> [Exercise]: Please give the records below back in full, exactly as shown.

> [Records provided]:
(** A marker whose pages are dated by a year of the path, which [old]
    finds when it is before the cutoff *)
Definition dated_rule (old : string → option string) (marker old_reason : string)
    (otherwise : string * string) : rule :=
  λ p, if contains marker p
       then Some (match old p with
                  | Some y => ("DELETE_CANDIDATE", old_reason +:+ y)
                  | None => otherwise
                  end)
       else None.

Definition marker_rule (markers : list string) (verdict : string * string) : rule :=
  λ p, if existsb (λ marker, contains marker p) markers then Some verdict else None.

Definition gallery_rule (old : string → option string) : rule :=
  dated_rule old "/gallery/" "Old gallery page from " ("KEEP", "Recent gallery page").
Definition webinar_rule (old : string → option string) : rule :=
  dated_rule old "/webinar/" "Old webinar from " ("KEEP", "Webinar page").
Definition event_rule (old : string → option string) : rule :=
  dated_rule old "/event/" "Past event from "
    ("REVIEW", "Past or upcoming event — check if still relevant").
Definition directory_rule : rule :=
  marker_rule ["/directory/"] ("REVIEW", "Check if member is still active").
Definition generated_rule : rule :=
  marker_rule ["/filter_categories/"; "/directory_cat/"]
    ("REVIEW", "Auto-generated category page — check if needed").
Definition content_rule : rule :=
  marker_rule ["/article/"; "/whitepaper/"] ("KEEP", "Content page").

(** First match wins; a path that no rule matches is a core site page. *)
Fixpoint first_match (rules : list rule) (p : string) : string * string :=
  match rules with
  | [] => ("KEEP", "Core site page")
  | r :: more =>
      match r p with
      | Some verdict => verdict
      | None => first_match more p
      end
  end.

(** The rules as the specification lists them: [/webinar/] with
    [/gallery/], and a page old when a 4-digit year embedded in its path is
    before the cutoff *)
Definition rules_as_listed : list rule :=
  [ duplicate_rule; gallery_rule embedded_old_year; webinar_rule embedded_old_year;
    event_rule embedded_old_year; directory_rule; generated_rule; content_rule ].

> [The completed task]:
(** A marker whose pages are dated by a year of the path, which [old]
    finds when it is before the cutoff *)
Definition dated_rule (old : string → option string) (marker old_reason : string)
    (otherwise : string * string) : rule :=
  λ p, if contains marker p
       then Some (match old p with
                  | Some y => ("DELETE_CANDIDATE", old_reason +:+ y)
                  | None => otherwise
                  end)
       else None.

Definition marker_rule (markers : list string) (verdict : string * string) : rule :=
  λ p, if existsb (λ marker, contains marker p) markers then Some verdict else None.

Definition gallery_rule (old : string → option string) : rule :=
  dated_rule old "/gallery/" "Old gallery page from " ("KEEP", "Recent gallery page").
Definition webinar_rule (old : string → option string) : rule :=
  dated_rule old "/webinar/" "Old webinar from " ("KEEP", "Webinar page").
Definition event_rule (old : string → option string) : rule :=
  dated_rule old "/event/" "Past event from "
    ("REVIEW", "Past or upcoming event — check if still relevant").
Definition directory_rule : rule :=
  marker_rule ["/directory/"] ("REVIEW", "Check if member is still active").
Definition generated_rule : rule :=
  marker_rule ["/filter_categories/"; "/directory_cat/"]
    ("REVIEW", "Auto-generated category page — check if needed").
Definition content_rule : rule :=
  marker_rule ["/article/"; "/whitepaper/"] ("KEEP", "Content page").

(** First match wins; a path that no rule matches is a core site page. *)
Fixpoint first_match (rules : list rule) (p : string) : string * string :=
  match rules with
  | [] => ("KEEP", "Core site page")
  | r :: more =>
      match r p with
      | Some verdict => verdict
      | None => first_match more p
      end
  end.

(** The rules as the specification lists them: [/webinar/] with
    [/gallery/], and a page old when a 4-digit year embedded in its path is
    before the cutoff *)
Definition rules_as_listed : list rule :=
  [ duplicate_rule; gallery_rule embedded_old_year; webinar_rule embedded_old_year;
    event_rule embedded_old_year; directory_rule; generated_rule; content_rule ].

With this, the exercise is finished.